▶ WHAT YOU HAVE TO DO
Return every line from the one with "intros Hw. unfold" through the one with "assert (Hprobe : exists", inclusive, exactly as it appears below.
Segment Start: LISTED ENTRIES
Lemma serve_tracked_at w0 w : at_track w0 (Some (mkTracked (a_fp a) false)) w ->
  (exists j, at_track w0 (Some (mkTracked (a_fp a) j)) (serve_tracked a other w).1) /\
  served_once (serve_tracked a other w).2.
Proof.
  intros Hw. unfold serve_tracked. pose proof (has_live_at w0 _ _ (other_at w0 _ 1 0 w Hw)) as Hl.
  destruct (has_live a (other 1%nat 0%nat w)) as [w1 dup]. cbn [fst] in Hl.
  assert (Hprobe : exists w2 refuse l,
    (if dup then duplicateAfterProbe a other 2 w1 else (w1, false, [])) = (w2, refuse, l) /\
    at_track w0 (Some (mkTracked (a_fp a) false)) w2 /\ retires l).
  { destruct dup; [|exists w1, false, []; split_and!; [done|done|constructor]].
    destruct (duplicateAfterProbe a other 2 w1) as [[w2 still] l] eqn:Ep. exists w2, still, l.
    destruct (probe_at w0 _ 2 w1 w2 still l Hl Ep). by split_and!. }
  destruct Hprobe as (w2 & refuse & l & -> & H2 & Hq). destruct refuse.
  { split; [by exists false|]. apply (served_middle [] l); [done|]. split; vm_compute; lia. }
  destruct (ping a) as [err|].
  - split; [by exists false|]. apply (served_middle [] l); [done|]. destruct (_ || _); split; vm_compute; lia.
  - destruct (join_at w0 dup w2 H2) as [Hj Hs]. destruct (join a other dup w2) as [w3 l2]. cbn [fst snd] in *.
    split; [done|]. by apply (served_middle [] l).
Qed.
End steps.
(** ** Witnesses *)

(** An instance for closed examples. *)
Definition plain_guts : HttpGuts.
Proof.
  refine {| ValidHeaderFieldName := token; ValidHeaderFieldValue := forallb value_byte;
            ValidHostHeader := forallb graph_byte;
            ValidTrailerHeader := fun s =>
              negb (HasPrefix (CanonicalHeaderKey s) (bs "If-")) && negb (bool_decide (CanonicalHeaderKey s ∈ framing_names)) |};
    [done|done|done|]. intros s Hs. apply andb_prop in Hs as [_ Hs]. by apply negb_true_iff, bool_decide_eq_false_1 in Hs.
Defined.

Module Http1Witness.
#[local] Existing Instance plain_guts.

(** A POST of unknown length, with cookies, connection-level headers and a
    trailer; its body comes in two reads. *)
Definition post : Request :=
  mkRequest (bs "POST") (bs "HTTP/3.0") (bs "a.example") (bs "/x?y=1") []
    (list_to_map [(bs "cookie", [bs "a=1"; bs "b=2"]); (bs "Connection", [bs "close"]);
                  (bs "Transfer-Encoding", [bs "gzip"]); (bs "Accept", [bs " */* "])])
    (list_to_map [(bs "X-Sum", [])]) (-1).
Definition post_body : script := [(bs "hello ", None); (bs "world", Some [EOF])].
Definition post_trailer : Header := list_to_map [(bs "X-Sum", [bs "42"])].
Definition post_lines : gostr :=
  match http1Lines post with Ok l => l | Err _ => [] end.
Definition post_sent : sent :=
  default (mkSent [] None 0 false) (sendBody post (trailerNames (r_Trailer post)) post_body post_trailer (fun _ => None)).

Lemma http3_request_forwarded_witness :
  concat (s_writes post_sent) = bs "6" ++ CRLF ++ bs "hello " ++ CRLF ++ bs "5" ++ CRLF ++ bs "world" ++ CRLF ++
                       bs "0" ++ CRLF ++ bs "X-Sum: 42" ++ CRLF ++ CRLF /\
  exists m, parse_message (framed post_lines post (trailerNames (r_Trailer post)) ++ concat (s_writes post_sent) ++ bs "GET") =
    Some (m, bs "GET") /\ m_body m = bs "hello world" /\ m_trailer m = [(bs "X-Sum", bs "42")] /\
    m_fields m = [(bs "Host", bs "a.example"); (bs "Accept", bs "*/*"); (bs "Cookie", bs "a=1; b=2");
                  (bs "Trailer", bs "X-Sum"); (bs "Transfer-Encoding", bs "chunked")].
Proof.
  split; [vm_compute; reflexivity|].
  destruct (http3_request_forwarded post post_lines post_body post_trailer (fun _ => None) post_sent (bs "GET"))
    as [Hp _]; [vm_compute; reflexivity|vm_compute; reflexivity|vm_compute; reflexivity|].
  eexists. split; [exact Hp|]. split_and!; vm_compute; reflexivity.
Defined.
Segment End: LISTED ENTRIES
▶ EXERCISE RESULT
  intros Hw. unfold serve_tracked. pose proof (has_live_at w0 _ _ (other_at w0 _ 1 0 w Hw)) as Hl.
  destruct (has_live a (other 1%nat 0%nat w)) as [w1 dup]. cbn [fst] in Hl.
  assert (Hprobe : exists w2 refuse l,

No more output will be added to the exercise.